Un tribunal que dicta un fallo sin la motivación completa que lo sustenta queda completamente desnudo ante el escrutinio jurídico. Es una auténtica aberración jurídica disponer de un fallo condenatorio sin contar al mismo tiempo la motivación completa que lo sustenta. En un estado de derecho mínimamente serio, lo lógico es que el tribunal avance desde el desarrollo íntegro de la sentencia hacia el fallo: primero los hechos probados, después la argumentación jurídica y solo al final la conclusión. El fallo no es un gesto de autoridad, sino el resultado razonado de un itinerario argumentativo. No se puede haber llegado legítimamente a un fallo sin haber caminado antes por la senda completa de la argumentación. Esto no es un truco de novela policiaca, donde el autor puede decidir primero el culpable y después inventarse las pistas.

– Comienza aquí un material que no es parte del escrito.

(** * TrueMoney: import normalisation and financial analytics

    A shallow embedding of the services of the TrueMoney application
    ([IntelligenceService], [FileImportService] and the analysis actions of
    [useFinanceStore]) together with the properties of their specification.

    Conventions of the embedding.
    - A JavaScript string is the list of its UTF-16 code units ([str]).
    - A JavaScript number is an IEEE 754 binary64 value ([float], Rocq's
      primitive floats), so sums, quotients, NaN and the infinities are the
      ones the program computes.
    - A [Date] is its time value, the number of milliseconds since the epoch
      ([Z]); calendar fields are read in UTC.
    - [Date.now()] and [new Date()] read the clock; the clock reading is an
      explicit argument [now] of every function that reads it. *)

From Stdlib Require Import ZArith NArith List Bool Ascii String DecimalString Lia.
From Stdlib Require Import Sorting.Sorted Sorting.Permutation.
From Stdlib Require Import Floats.PrimFloat Floats.SpecFloat Floats.FloatOps.
From Stdlib Require Import Floats.FloatAxioms.
From Stdlib Require DecimalPos DecimalZ.
From stdpp Require Import gmap.
Import ListNotations.

Set Warnings "-inexact-float".
Local Open Scope bool_scope.

(** ** JavaScript strings *)

Module JsString.

Definition char := N.
Definition str := list char.

Definition byte_of (a : ascii) : N := N_of_ascii a.
(** C4. The two embeddings of the default policy differ: [ScopeRBAC]
    requires [write] for [shutdown_vm], [get_required_scopes] requires
    [admin]; so they are not equal as functions of the tool name. *)
Theorem default_policies_differ_at_shutdown_vm :
  ScopeRBAC._get_tool_required_scopes ScopeRBAC.default "shutdown_vm" None
  = {["write"]}
  /\ YartuMCPAuthProvider.get_required_scopes YartuMCPAuthProvider.default
       "shutdown_vm"
     = {["admin"]}
  /\ ScopeRBAC._get_tool_required_scopes ScopeRBAC.default "shutdown_vm" None
     ≠ YartuMCPAuthProvider.get_required_scopes YartuMCPAuthProvider.default
         "shutdown_vm".
Proof.
  assert (ScopeRBAC._get_tool_required_scopes ScopeRBAC.default
            "shutdown_vm" None = {["write"]}) as Hrbac.
  { unfold ScopeRBAC._get_tool_required_scopes.
    change (ScopeRBAC.tool_scope_mapping ScopeRBAC.default)
      with ScopeRBAC._get_default_tool_scope_mapping.
    rewrite default_table_lookup. reflexivity. }
  assert (YartuMCPAuthProvider.get_required_scopes
            YartuMCPAuthProvider.default "shutdown_vm" = {["admin"]}) as Hprov.
  { rewrite provider_table. reflexivity. }
  split; [exact Hrbac |]. split; [exact Hprov |].
  rewrite Hrbac, Hprov. intros Heq.
  apply (f_equal (fun s : gset string => bool_decide ("write" ∈ s))) in Heq.
  rewrite bool_decide_eq_true_2 in Heq by (apply elem_of_singleton; reflexivity).
  rewrite bool_decide_eq_false_2 in Heq; [discriminate |].
  rewrite elem_of_singleton. discriminate.
Qed.

End Resolver.

(* ===================================================================== *)
(** * The access token loader                                             *)
(* ===================================================================== *)

Section MonadLaws.

Context {A B : Type}.

Lemma bind_ret (a : A) (f : A -> M B) : mret a ≫= f = f a.
Proof. unfold mbind, M_bind, mret, M_ret. now destruct (f a). Qed.

End MonadLaws.

Section Loader.

Variable self : YartuMCPAuthProvider.t.

Lemma load_found (objects : list ApplicationToken.t) (now : Z)
    (raw : string) (r : ApplicationToken.t) :
  ApplicationToken.get objects (hash_sha512 raw) = mret r ->
  YartuMCPAuthProvider.load_access_token self true objects now raw =
  match ApplicationToken.expires r with
  | Some e =>
      if bool_decide (e <= now)
      then ([LogRecord WARNING
               (ExpiredTokenUsed (User.username (ApplicationToken.user r)))],
            Return None)
      else ([], Return (Some (access_context self r (hash_sha512 raw)
                                (timestamp e))))
  | None =>
      ([], Return (Some (access_context self r (hash_sha512 raw)
                           (timestamp now + seconds 86400))))
  end.
Proof.
  intros Hget. unfold YartuMCPAuthProvider.load_access_token. cbn [negb].
  rewrite Hget, bind_ret.
  destruct (ApplicationToken.expires r) as [e|]; [case_bool_decide |];
    reflexivity.
Qed.

Lemma load_not_found (objects : list ApplicationToken.t) (now : Z)
    (raw : string) :
  ApplicationToken.get objects (hash_sha512 raw) = raise ObjectDoesNotExist ->
  YartuMCPAuthProvider.load_access_token self true objects now raw =
  ([LogRecord WARNING InvalidTokenAttempted], Return None).
Proof.
  intros Hget. unfold YartuMCPAuthProvider.load_access_token. cbn [negb].
  rewrite Hget. reflexivity.
Qed.

Lemma get_cases (objects : list ApplicationToken.t) (h : string) :
  (exists r, ApplicationToken.get objects h = mret r
             /\ r ∈ objects /\ ApplicationToken.token_hash r = h)
  \/ ApplicationToken.get objects h = raise ObjectDoesNotExist
  \/ ApplicationToken.get objects h = raise MultipleObjectsReturned.
Proof.
  unfold ApplicationToken.get.
  destruct (filter _ objects) as [|r [|r' l]] eqn:Hfilter; auto.
  left. exists r. split; [reflexivity |].
  assert (r ∈ filter (fun r => ApplicationToken.token_hash r = h) objects)
    as Hin by (rewrite Hfilter; left).
  apply list_elem_of_filter in Hin as [Hh Hin]. auto.
Qed.

Lemma get_singleton (r : ApplicationToken.t) (h : string) :
  ApplicationToken.token_hash r = h ->
  ApplicationToken.get [r] h = mret r.
Proof.
  intros Hh. unfold ApplicationToken.get.
  rewrite filter_cons, decide_True by exact Hh. reflexivity.
Qed.

(** The loader always returns: every exception is turned into [None]. *)
Lemma load_returns (dj : bool) (objects : list ApplicationToken.t)
    (now : Z) (raw : string) :
  exists v, result (YartuMCPAuthProvider.load_access_token self dj objects
                      now raw) = Return v.
Proof.
  destruct dj; [| eexists; reflexivity].
  destruct (get_cases objects (hash_sha512 raw))
    as [(r & Hget & _) | [Hget | Hget]].
  - rewrite (load_found _ _ _ _ Hget).
    destruct (ApplicationToken.expires r); [case_bool_decide |];
      eexists; reflexivity.
  - rewrite (load_not_found _ _ _ Hget). eexists; reflexivity.
  - unfold YartuMCPAuthProvider.load_access_token. cbn [negb].
    rewrite Hget. eexists; reflexivity.
Qed.

Lemma filter_hash_set_is_active (active : ApplicationToken.t -> bool)
    (h : string) (objects : list ApplicationToken.t) :
  filter (fun r => ApplicationToken.token_hash r = h)
         (map (fun r => ApplicationToken.set_is_active (active r) r) objects)
  = map (fun r => ApplicationToken.set_is_active (active r) r)
        (filter (fun r => ApplicationToken.token_hash r = h) objects).
Proof.
  induction objects as [|r objects IH]; [reflexivity |].
  cbn [map]. rewrite !filter_cons.
  change (ApplicationToken.token_hash
            (ApplicationToken.set_is_active (active r) r))
    with (ApplicationToken.token_hash r).
  destruct (decide (ApplicationToken.token_hash r = h));
    cbn [map]; now rewrite IH.
Qed.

Pensar un fallo sin justificación, sin una argumentación fundada en el Derecho, supone convertir la sentencia en un acto de poder desnudo, no en una decisión jurisdiccional. Si existe ya un fallo -y más aún si es condenatorio- pero no se pone a disposición la motivación completa, nos hallamos ante una anomalía jurídica grave, presa inevitable de la especulación, tan anómala como todo el proceso que la rodea. No es una simple irregularidad técnica: es un claro atropello al principio de racionalidad y de transparencia que debe regir la función jurisdiccional.

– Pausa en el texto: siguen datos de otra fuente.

(** * Shallow embedding of the celo-identity contribution pipeline

    JavaScript numbers are modelled as exact rationals [Q]; [Math.round]
    is [floor (x + 1/2)], [Math.min]/[Math.max] are written out as the
    comparisons the engine performs.  Strings are [String.string]. *)

From Stdlib Require Import ZArith QArith Qround Lqa List String Ascii Bool Lia.
Import ListNotations.
Open Scope string_scope.

(** ** JavaScript number helpers *)

(** [Math.min(a, b)] *)
Definition js_min (a b : Q) : Q := if Qlt_le_dec b a then b else a.

(** [Math.max(a, b)] *)
Definition js_max (a b : Q) : Q := if Qlt_le_dec a b then b else a.

(** [Math.round(x)]: nearest integer, halves rounded up. *)
Definition js_round (x : Q) : Z := Qfloor (x + (1#2)).

(** [a === b] on numbers. *)
Definition js_eqn (a b : Q) : bool := Qeq_bool a b.

(** [a > b] on numbers. *)
Definition js_gt (a b : Q) : bool := negb (Qle_bool a b).

(** ** src/lib/ai-verify.ts : data model *)

Record CeloContribution := {
  repoName : string;
  isCeloRepo : bool;
  contributionCount : Q;
  isFork : bool;
  stars : Q;
  language : string
}.

(** The fields of [ContributionAnalysis] that the verifier reads. *)
Record ContributionAnalysis := {
  username : string;
  followers : Q;
  languages : list string;
  specialties : list string;
  celoContributions : list CeloContribution;
  hasCeloContribution : bool;
  celoContributionCount : Q
}.

(** The shape [analyzeGitHubLink] gives an analysis:
    [hasCeloContribution = celoContributions.length > 0] and
    [celoContributionCount] is the sum of the per-repo counts, each a
    non-negative commit count; followers and stars are non-negative. *)
Definition sum_counts (cs : list CeloContribution) : Q :=
  fold_left (fun s c => s + contributionCount c) cs 0.

Definition analysis_wf (a : ContributionAnalysis) : Prop :=
  hasCeloContribution a = negb (Nat.eqb (List.length (celoContributions a)) 0) /\
  celoContributionCount a == sum_counts (celoContributions a) /\
  0 <= followers a /\
  Forall (fun c => 0 <= contributionCount c /\ 0 <= stars c) (celoContributions a).
(** * chess-cli: move generation for a single piece on an empty board

    A shallow embedding of the TypeScript sources
    (models/Position, strategies/*, factories/MovementStrategyFactory,
    utils/PositionSorter, services/ChessMovementService) and the
    properties of the specification that are checked against them. *)

From Stdlib Require Import ZArith List Bool Lia String Ascii DecimalString.
From Stdlib Require Import Sorted Permutation.
Import ListNotations.
Local Open Scope Z_scope.

(** ** JavaScript values used by the program *)

Module Js.

(** A JavaScript string is a sequence of UTF-16 code units. *)
Definition str := list Z.

(** String literals of the sources, written as Rocq strings. *)
Definition lit (s : string) : str :=
  map (fun c => Z.of_nat (nat_of_ascii c)) (list_ascii_of_string s).

Definition isAsciiUnit (c : Z) : bool := (0 <=? c) && (c <? 128).

Definition isAscii (s : str) : bool := forallb isAsciiUnit s.

(** [String.prototype.toUpperCase].  The mapping is the one of ASCII:
    a-z go to A-Z and every other code unit is kept.  This is what
    JavaScript does on strings whose code units are all below 128; the
    statements below that depend on it are restricted to such strings. *)
Definition upperUnit (c : Z) : Z :=
  if (97 <=? c) && (c <=? 122) then c - 32 else c.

En teoría, se sobreentiende algo elemental: la conclusión no puede existir sin la argumentación que la justifica plenamente desplegada. Lo contrario -un fallo que “espera” a que se le construyan las razones a posteriori o que se comunica sin hacer pública la motivación- es, clara y evidentemente, una aberración judicial. Es la señal de que el fallo existía antes de la argumentación, de que la decisión estaba tomada y el razonamiento se convierte en un ejercicio de justificación ex post.

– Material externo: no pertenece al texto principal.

Lemma grows_ram64k_new s : ram_grows s (grci_ram64k_new s).2.
Proof.
  unfold grci_ram64k_new.
  destruct (ram64k_new_outputs 16 (length (rams s)) s) as [outs s1] eqn:E.
  destruct (ram64k_new_outputs_spec _ _ _ _ _ E) as (Houts & Hn & Hdf & Hr).
  cbn [snd].
  assert (∀ k a, node_ass (with_rams s1 (rams s1 ++ [ {|
              ram_inputs := replicate 16 None; ram_load := None;
              ram_addrs := replicate 16 None; ram_data := ram64k_fresh_data;
              ram_outputs := outs |} ])) !! k = Some a →
            (k < length (nodes s) ∧ node_ass s !! k = Some a) ∨
            (length (nodes s) ≤ k ∧ a = AsRam64KOut (length (rams s)) false)) as Hinv.
  { intros k a. unfold node_ass. cbn [nodes with_rams]. rewrite Hn, fmap_app.
    destruct (decide (k < length (nodes s))) as [Hlt|Hge].
    - rewrite lookup_app_l by (by rewrite length_fmap). auto.
    - rewrite lookup_app_r by (rewrite length_fmap; lia).
      rewrite length_fmap, list_lookup_fmap. intros Hk. right. split; [lia|].
      destruct (replicate _ _ !! _) as [nd|] eqn:Hrep; [|done].
      apply lookup_replicate in Hrep as [-> _]. cbn in Hk. congruence. }
  split.
  - exists outs. exact Hdf.
  - cbn [rams with_rams]. rewrite length_app, Hr. lia.
  - cbn [nodes with_rams]. rewrite Hn, length_app. lia.
  - intros k r l Hk. exists l. unfold node_ass in *. cbn [nodes with_rams].
    rewrite Hn, fmap_app, lookup_app_l; [done|]. by eapply lookup_lt_Some.
  - intros k r l' Hk Hl. exists l'. destruct (Hinv _ _ Hl) as [[_ ?]|[? _]]; [done|lia].
  - intros k r l' Hk Hl. destruct (Hinv _ _ Hl) as [[? _]|[_ Ha]]; [lia|].
    injection Ha as -> _. done.
  - intros pos o Hp. cbn [dff_nodes with_rams]. rewrite Hdf.
    rewrite lookup_app_r by done. rewrite Houts. intros Ho.
    apply list_elem_of_lookup_2, elem_of_seq in Ho. lia.
Qed.

Lemma grows_write_slot sl obj s : ram_grows s (write_slot sl obj s).
Proof.
  assert (∀ n, ram_grows s (upd_node (set_slot_field sl obj) n s)) as Hnode.
  { intros n.
    assert (∀ k r, (∃ l, node_ass (upd_node (set_slot_field sl obj) n s) !! k
                           = Some (AsRam64KOut r l)) ↔
                   (∃ l, node_ass s !! k = Some (AsRam64KOut r l))) as Hiff.
    { intros k r. unfold node_ass. rewrite !list_lookup_fmap, upd_node_lookup.
      destruct (decide (n = k)) as [->|]; [|done].
      destruct (nodes s !! k) as [nd|]; [|done]. cbn.
      unfold set_slot_field.
      destruct sl, (as_ nd) eqn:Has; cbn; rewrite ?Has; try done;
        split; intros [l [=]]. }
    split.
    - exists []. by rewrite app_nil_r.
    - done.
    - by rewrite upd_node_length.
    - intros k r l Hk. apply Hiff. eauto.
    - intros k r l' _ Hl. apply Hiff. eauto.
    - intros k r l' Hk Hl. apply lookup_lt_Some in Hl.
      rewrite node_ass_length, upd_node_length in Hl. lia.
    - intros pos o Hp Ho. apply lookup_lt_Some in Ho. cbn in Ho. lia. }
  assert (∀ f r, ram_grows s (with_rams s (alter f r (rams s)))) as Hram.
  { intros f r. split; try done; eauto.
    - exists []. by rewrite app_nil_r.
    - cbn [rams with_rams]. by rewrite length_alter.
    - intros k r' l' Hk Hl. apply lookup_lt_Some in Hl.
      rewrite node_ass_length in Hl. cbn in Hl. lia.
    - intros pos o Hp Ho. apply lookup_lt_Some in Ho. cbn in Ho. lia. }
  destruct sl; cbn [write_slot]; try apply Hnode; apply Hram.
Qed.

Lemma make_module_grows d s s' api :
  grci_make_module d s = Some (s', api) → ram_grows s s'.
Proof.
  apply (ctor_make_module ram_grows ram_grows_refl ram_grows_trans grows_constant_new
           grows_nand_new grows_dff_new grows_ram64k_new grows_write_slot).
Qed.

Lemma sized_constant_new s c : stores_sized s → stores_sized (grci_constant_new s c).2.
Proof. done. Qed.

Lemma sized_nand_new s a b : stores_sized s → stores_sized (grci_nand_new s a b).2.
Proof. done. Qed.

Lemma sized_dff_new s : stores_sized s → stores_sized (grci_dff_new s).2.
Proof. done. Qed.

Lemma sized_ram64k_new s : stores_sized s → stores_sized (grci_ram64k_new s).2.
Proof.
  intros Hs. unfold grci_ram64k_new.
  destruct (ram64k_new_outputs 16 (length (rams s)) s) as [outs s1] eqn:E.
  destruct (ram64k_new_outputs_spec _ _ _ _ _ E) as (Houts & Hn & Hdf & Hr).
  cbn [snd]. intros r ram. cbn [rams with_rams]. rewrite Hr.
  destruct (decide (r < length (rams s))) as [Hlt|Hge].
  - rewrite lookup_app_l by done. apply Hs.
  - rewrite lookup_app_r by lia.
    destruct (r - length (rams s)) as [|?]; [|done].
    intros [= <-]. cbn [ram_data]. unfold ram64k_fresh_data. apply length_replicate.
Qed.

Lemma sized_write_slot sl obj s : stores_sized s → stores_sized (write_slot sl obj s).
Proof.
  intros Hs.
  assert (∀ f r, (∀ ram, ram_data (f ram) = ram_data ram) →
            stores_sized (with_rams s (alter f r (rams s)))) as Hram.
  { intros f r Hf r' ram. cbn [rams with_rams]. rewrite list_lookup_alter.
    destruct (decide (r = r')) as [->|]; [|apply Hs].
    destruct (rams s !! r') as [ram0|] eqn:E; [|done].
    intros [= <-]. rewrite Hf. by apply (Hs r'). }
  destruct sl; cbn [write_slot]; try exact Hs; by apply Hram.
Qed.

Lemma init_module_sized defs nm m :
  grci_init_module defs nm = Some m → stores_sized (m_sim m).
Proof.
  intros E.
  refine (ctor_init_module (λ s s', stores_sized s → stores_sized s') (λ s H, H) _
            sized_constant_new sized_nand_new sized_dff_new sized_ram64k_new
            sized_write_slot _ _ _ E _).
  - intros s1 s2 s3 H1 H2 H. auto.
  - intros r ram Hr. by destruct r.
Qed.

(** What instantiating the built-in RAM64K adds. *)
Lemma make_ram_spec s s' api :
  grci_make_module ram64K_decl s = Some (s', api) →
  length (rams s') = S (length (rams s)) ∧
  length (dff_nodes s') = length (dff_nodes s) + 16 ∧
  ∃ o, dff_nodes s' !! length (dff_nodes s) = Some o ∧
       node_ass s' !! o = Some (AsRam64KOut (length (rams s)) false).
Proof.
  rewrite make_module_unfold. cbn [parts ram64K_decl make_parts mbind option_bind
    is_nand is_dff is_ram64K].
  unfold grci_ram64k_new.
  destruct (ram64k_new_outputs 16 (length (rams s)) s) as [outs s1] eqn:E.
  destruct (ram64k_new_outputs_spec _ _ _ _ _ E) as (Houts & Hn & Hdf & Hr).
  intros E'.
  match type of E' with
  | context [rams ?x !! ?r] => destruct (rams x !! r); [|discriminate E']
  end.
  cbn [mbind option_bind] in E'. injection E' as <- _.
  cbn [rams dff_nodes with_rams]. split; [|split].
  - rewrite length_app, Hr. cbn. lia.
  - rewrite Hdf, length_app, Houts, length_seq. done.
  - exists (length (nodes s)). split.
    + rewrite Hdf, lookup_app_r by done. rewrite Nat.sub_diag, Houts. done.
    + unfold node_ass. cbn [nodes with_rams]. rewrite Hn, fmap_app.
      rewrite lookup_app_r by (by rewrite length_fmap).
      rewrite length_fmap, Nat.sub_diag. done.
Qed.

Lemma part_ram_of s off o r l :
  dff_nodes s !! off = Some o → node_ass s !! o = Some (AsRam64KOut r l) →
  part_ram s off = Some r.
Proof.
  intros Hd Hn. unfold part_ram. rewrite Hd. cbn [mbind option_bind].
  unfold node_ass in Hn. rewrite list_lookup_fmap in Hn.
  destruct (nodes s !! o) as [nd|]; simplify_eq/=. by rewrite Hn.
Qed.

Lemma part_ram_inv s off r :
  part_ram s off = Some r →
  ∃ o l, dff_nodes s !! off = Some o ∧ node_ass s !! o = Some (AsRam64KOut r l).
Proof.
  unfold part_ram. intros Hp.
  destruct (dff_nodes s !! off) as [o|] eqn:Ho; [|done]. cbn [mbind option_bind] in Hp.
  destruct (nodes s !! o) as [nd|] eqn:Hnd; [|done]. cbn [mbind option_bind] in Hp.
  destruct (as_ nd) as [| | |r' l] eqn:Has; simplify_eq.
  exists o, l. split; [done|]. unfold node_ass. by rewrite list_lookup_fmap, Hnd; cbn; rewrite Has.
Qed.

Lemma part_ram_grows s s' off r :
  ram_grows s s' → part_ram s off = Some r → part_ram s' off = Some r.
Proof.
  intros [[ks Hks] _ _ Hk _ _ _] Hp.
  destruct (part_ram_inv _ _ _ Hp) as (o & l & Ho & Hl).
  destruct (Hk o r l Hl) as [l' Hl'].
  eapply part_ram_of; [|exact Hl'].
  rewrite Hks, lookup_app_l; [done|]. by eapply lookup_lt_Some.
Qed.

(** A range of the DFF list that starts after the list of [s] does not
    start at a RAM-OUT node of a block of [s]. *)
Lemma part_ram_new s s' off r :
  ram_grows s s' → length (dff_nodes s) ≤ off → part_ram s' off = Some r →
  length (rams s) ≤ r.
Proof.
  intros Hg Hoff Hp. destruct (part_ram_inv _ _ _ Hp) as (o & l & Ho & Hl).
  eapply (rg_new_out _ _ Hg o r l); [|done]. by eapply (rg_new_ref _ _ Hg off o).
Qed.

(** The parts that are built-in RAM64Ks: each gets a block of its own,
    at the start of its range of the DFF list, and the ranges of the
    parts after it start behind the state [sa] it leaves. *)
Lemma make_parts_rams ps : ∀ s s' apis ols,
  make_parts grci_make_module ps s = Some (s', apis, ols) →
  ram_grows s s' ∧
  (∀ i off len, ols !! i = Some (off, len) → length (dff_nodes s) ≤ off) ∧
  ∀ i, ps !! i = Some ram64K_decl →
    ∃ off r sa, ols !! i = Some (off, 16) ∧ part_ram s' off = Some r ∧
      ram_grows sa s' ∧ r < length (rams sa) ∧
      ∀ i' off' len', i < i' → ols !! i' = Some (off', len') →
                      length (dff_nodes sa) ≤ off'.
Proof.
  induction ps as [|p ps IH]; intros s s' apis ols E.
  { injection E as <- _ <-. split; [apply ram_grows_refl|]. split; by intros i. }
  cbn [make_parts] in E.
  destruct (grci_make_module p s) as [[s1 api]|] eqn:E1; [|discriminate E].
  cbn [mbind option_bind] in E.
  destruct (make_parts grci_make_module ps s1) as [[[s2 apis'] ols']|] eqn:E2;
    [|discriminate E].
  cbn [mbind option_bind] in E. injection E as <- _ <-.
  destruct (IH _ _ _ _ E2) as (Hg2 & Hoffs & Hrest).
  pose proof (make_module_grows _ _ _ _ E1) as Hg1.
  assert (length (dff_nodes s) ≤ length (dff_nodes s1)) as Hdl.
  { destruct (rg_dffs _ _ Hg1) as [ks ->]. rewrite length_app. lia. }
  split; [by eapply ram_grows_trans|]. split.
  { intros [|i] off len Hol.
    - injection Hol as <- _. done.
    - specialize (Hoffs i off len Hol). lia. }
  intros [|i] Hi.
  - injection Hi as ->.
    destruct (make_ram_spec _ _ _ E1) as (Hr1 & Hd1 & o & Ho & Hno).
    exists (length (dff_nodes s)), (length (rams s)), s1.
    split; [|split; [|split; [|split]]].
    + cbn. do 2 f_equal. lia.
    + eapply part_ram_grows; [exact Hg2|]. by eapply part_ram_of.
    + done.
    + lia.
    + intros [|i'] off' len' Hlt Hol'; [lia|]. by apply (Hoffs i' off' len').
  - destruct (Hrest i Hi) as (off & r & sa & Hol & Hp & Hga & Hra & Hlater).
    exists off, r, sa. split; [done|]. split; [done|]. split; [done|]. split; [done|].
    intros [|i'] off' len' Hlt Hol'; [lia|]. apply (Hlater i' off' len'); [lia|done].
Qed.

(** In an instantiated module a part that is a built-in RAM64K has a RAM
    block that no later part starts at. *)
Lemma init_module_rams defs nm m :
  grci_init_module defs nm = Some m →
  ∀ i, parts (desc (m_module m)) !! i = Some ram64K_decl →
    ∃ off r, dff_off_len (m_module m) !! i = Some (off, 16) ∧
             part_ram (m_sim m) off = Some r ∧
             ∀ i' off' len', i < i' → dff_off_len (m_module m) !! i' = Some (off', len') →
                             part_ram (m_sim m) off' ≠ Some r.
Proof.
  unfold grci_init_module. intros E.
  destruct (grci_module_desc_list_get defs nm) as [decl|]; [|discriminate E].
  cbn [mbind option_bind] in E.
  destruct (grci_make_module decl grci_simulator_init) as [[s1 mi]|] eqn:E1;
    [|discriminate E].
  cbn [mbind option_bind] in E.
  pose proof (ctor_new_input_nodes ram_grows ram_grows_refl ram_grows_trans
                grows_constant_new (input_count decl) s1) as H2.
  destruct (new_input_nodes (input_count decl) s1) as [ins s2]. cbn [snd] in H2.
  match type of E with
  | context [grci_set_module_inputs ?a ?i ?st] =>
      destruct (grci_set_module_inputs a i st) as [[s3 sks3]|] eqn:E3; [|discriminate E]
  end.
  cbn [mbind option_bind] in E.
  pose proof (ctor_set_module_inputs ram_grows ram_grows_refl ram_grows_trans
                grows_write_slot _ _ _ _ _ _ E3) as H3.
  injection E as <-. cbn [m_module m_sim desc dff_off_len].
  rewrite make_module_unfold in E1.
  destruct (make_parts grci_make_module (parts decl) grci_simulator_init)
    as [[[s0 apis] ols]|] eqn:E0; [|discriminate E1].
  cbn [mbind option_bind] in E1.
  destruct (make_parts_rams _ _ _ _ _ E0) as (_ & _ & Hparts).
  assert (ram_grows s0 s1 ∧ dff_off_len mi = ols) as [H1 Hols].
  { assert (∀ (x y : grci_simulator * grci_module_instance),
              Some x = Some y → x.1 = y.1 ∧ x.2 = y.2) as Hpair by (by intros ?? [= ->]).
    destruct (is_nand decl).
    { apply Hpair in E1; cbn [fst snd] in E1; destruct E1 as [<- <-].
      split; [apply grows_nand_new|done]. }
    destruct (is_dff decl).
    { pose proof (grows_dff_new s0) as Hg.
      destruct (grci_dff_new s0) as [k s0'].
      apply Hpair in E1; cbn [fst snd] in E1; destruct E1 as [<- <-]. by split. }
    destruct (is_ram64K decl).
    { pose proof (grows_ram64k_new s0) as Hg.
      destruct (grci_ram64k_new s0) as [r s0'].
      destruct (rams s0' !! r); [|discriminate E1].
      cbn [mbind option_bind] in E1.
      apply Hpair in E1; cbn [fst snd] in E1; destruct E1 as [<- <-]. by split. }
    destruct (connect_parts decl apis (s0, alloc_sinks decl)) as [[s0' sks']|] eqn:Ec;
      [|discriminate E1].
    cbn [mbind option_bind] in E1.
    apply Hpair in E1; cbn [fst snd] in E1; destruct E1 as [<- <-]. split; [|done].
    eapply (ctor_connect_parts ram_grows ram_grows_refl ram_grows_trans grows_write_slot),
      Ec. }
  assert (ram_grows s0 s3) as Hg
    by (eapply ram_grows_trans; [exact H1|]; by eapply ram_grows_trans).
  intros i Hi. rewrite Hols.
  destruct (Hparts i Hi) as (off & r & sa & Hol & Hp & Hga & Hra & Hlater).
  exists off, r. split; [done|]. split; [by eapply part_ram_grows|].
  intros i' off' len' Hlt Hol' Hp'.
  assert (length (rams sa) ≤ r); [|lia].
  eapply (part_ram_new sa s3 off' r); [by eapply ram_grows_trans| |done].
  by eapply (Hlater i' off' len').
Qed.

Caminar del fallo hacia la motivación es invertir el sentido mismo de la lógica procesal y de la imparcialidad judicial. El tribunal, especialmente si es colegiado, está obligado a pensar primero “muy bien”, deliberar, discutir y fundar su decisión en normas, principios y hechos probados; solo después puede dictar un fallo. Cuando se procede al revés -primero la conclusión, luego la búsqueda de argumentos o la ocultación de los mismos- el tribunal deja de comportarse como órgano de justicia y pasa a actuar como un centro de poder que busca legitimar una decisión ya tomada. Eso es exactamente lo que el estado de derecho pretende impedir. Una anomalía de esta índole se presta inevitablemente a la sospecha: si no se pone a disposición la motivación íntegra del fallo, ¿acaso se está dejando abierta la posibilidad de ajustar esa motivación según convenga a posteriori?
La ausencia de razones explícitas invita a pensar que el tribunal podría estar midiendo el pulso de la opinión pública, observando la reacción social o política, para después ensamblar una argumentación ad hoc que legitime lo ya decidido. Desde la Filosofía del Derecho, esto es especialmente grave: equivale a admitir que, al dictarse el fallo, no existía un razonamiento verdaderamente firme y que la tarea pendiente no es exponer las razones que condujeron a la conclusión, sino fabricar después una defensa retórica, escogiendo entre varios relatos posibles aquel que resulte menos deficiente, el que genere menos resistencia, el que pueda presentarse como la “opción menos mala” ante la ausencia de una fundamentación auténtica. Es el síntoma de un tribunal que no razona para decidir, sino que decide primero y solo después busca cómo respaldar esa decisión. Y ese modo de proceder -que invierte la lógica procesal y vacía de contenido la garantía de motivación- convierte la sentencia en un ejercicio de legitimación retrospectiva, no en un acto de justicia.
Por tanto, nos hallamos ante un tribunal desnudo que nos muestra que procede como en los relatos de Edgar Allan Poe, donde la solución precede al enigma y la trama se va tejiendo a contraluz para conducir al lector hacia una revelación ya decidida de antemano. En el Derecho, ese artificio sería una perversión: la justicia exige que sean las pruebas, la deliberación y la argumentación las que conduzcan al desenlace y nunca al revés. Solo así la sentencia se sostiene como acto de razón pública y no como una ficción revestida de autoridad. La primera pista de que este proceder estaba en marcha -antes incluso de que el juicio concluyera- la ofreció el propio presidente del tribunal, Andrés Martínez Arrieta, durante el juicio en el Tribunal Supremo contra Álvaro García Ortiz, cuando el periodista José Precedo declaró que conocía la fuente de la filtración, pero que no la revelaría por su deber profesional. En ese preciso instante, Martínez Arrieta saltó como un resorte y le espetó: «No nos amenace».